The Prince of Wales revealed his love of steaks when he joined a cooking class for young carers – but confessed his sauces need more work.
William met the young people supported by Together As One, a charity formed 25 years ago to help tackle gang violence in Slough, and now providing a wealth of services from sports activities to a Global Grub workshop.
It calls on young people in the process of conflict resolution, equipping them with the skills to go into schools and talk to their peers in a bid to de-escalate tensions and tackle anger.
The visit came after last week’s dramatic period for the monarchy following the publication of the Duke of Sussex’s memoir, Spare, which laid bare the turmoil and tensions between Harry and his brother, William, and father, the King.
After meeting some of the staff from the charity, William joined a group of young carers being taught about food nutrition and cooking skills by chef and teacher Kevin Muhammad.
The prince told the chef: “I do a mean steak. My sauces come out quite dry or lumpy – I’ve got to work on those.”
William took off his jacket and put on an apron to help with the dish the group were making – teriyaki chicken – and poured a bowl of pre-cooked noodles into the wok of simmering poultry.
The organization was originally called Aik Saath, which means Together As One in Hindi, Punjabi and Urdu, to reflect its initial work responding to gang violence between young people from Asian backgrounds in Slough in the late 1990s.
Its work has evolved to meet the needs of Slough’s diverse community, which has led to the development of support for young carers, projects focused on mental health, and campaigns and creative projects designed to strengthen relationships in the community and tackle issues like bullying, knife crime and racism.
The chef said afterwards the prince tried the chicken noodle dish and enjoyed it, adding: “William said it was amazing, he was very impressed with the food and impressed with the five-spice we put in and how it was seasoned.
“He said he loves breakfast. He said Kate is a good cook but he’s not a fan of fresh coriander.”
Rob Deeks, Together As One’s chief executive officer, said during William’s chats with staff and volunteers a range of issues were discussed, from the cost-of-living crisis to the young people bringing up their concerns like knife crime and youth violence.

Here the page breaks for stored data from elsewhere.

Lemma load_where_extends w its :
  Forall known_axis its → ∃ w', load_where w its = Some w' ∧ extends w w' its.
Proof.
  intros H. revert w. induction H as [|it its Hit _ IH]; intros w; simpl.
  { exists w. split; [done|]. split; simpl; try done; intros; by rewrite app_nil_r. }
  destruct (add_item_extends w it Hit) as (w1 & -> & H1).
  destruct (IH w1) as (w2 & -> & H2). exists w2. split; [done|].
  destruct H1 as [P1 M1 E1 N1 K1 Z1], H2 as [P2 M2 E2 N2 K2 Z2].
  split; [|congruence| |congruence| |intros; destruct Z1; auto].
  - rewrite P2, P1, <-app_assoc. f_equal. by rewrite <-omap_app.
  - intros p. rewrite E2, E1, <-app_assoc. f_equal. by rewrite <-omap_app.
  - intros p. rewrite K2, K1, <-app_assoc. f_equal. by rewrite <-omap_app.
Qed.

Lemma foldRules_loop_one s rows w :
  Forall (λ row, rr_id row = Rule_ID (SR_Rule s)) rows →
  load_where (Rule_Where (SR_Rule s)) (rr_item <$> rows) = Some w →
  foldRules_loop (Some s) false rows =
  flush (Some (mkStoredRule (set_where (SR_Rule s) w) (SR_Items s ++ (rr_item <$> rows)))) false.
Proof.
  intros H. revert s w H. induction rows as [|row rows IH]; intros s w H Hw; simpl in Hw.
  { injection Hw as <-. simpl. rewrite app_nil_r. by destruct s as [[] ?]. }
  inversion H as [|? ? Hid Hrest]; subst. simpl. rewrite bool_decide_true by done.
  unfold add_row. destruct (add_item _ _) as [w1|]; [|done].
  rewrite (IH _ w); [|done|done]. simpl. by rewrite <-app_assoc.
Qed.

(** ** What [itemsOf] writes *)

Lemma omap_bind {A B C} (f : B → option C) (g : A → list B) (l : list A) :
  omap f (l ≫= g) = l ≫= λ a, omap f (g a).
Proof. induction l as [|a l IH]; csimpl; [done|]. by rewrite omap_app, IH. Qed.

Asked about his organization’s work on conflict resolution he replied: “The big thing as well is, it’s about peer leadership. So when we go into a school, I try and talk as little as possible.
“It’s about upskilling the young people so that they’ve got the confidence and the skills to go in there and present to their peers and change their views.”
He added: “It’s about doing a lot of work on anger and challenging emotions and about making sure that they take the time to think.”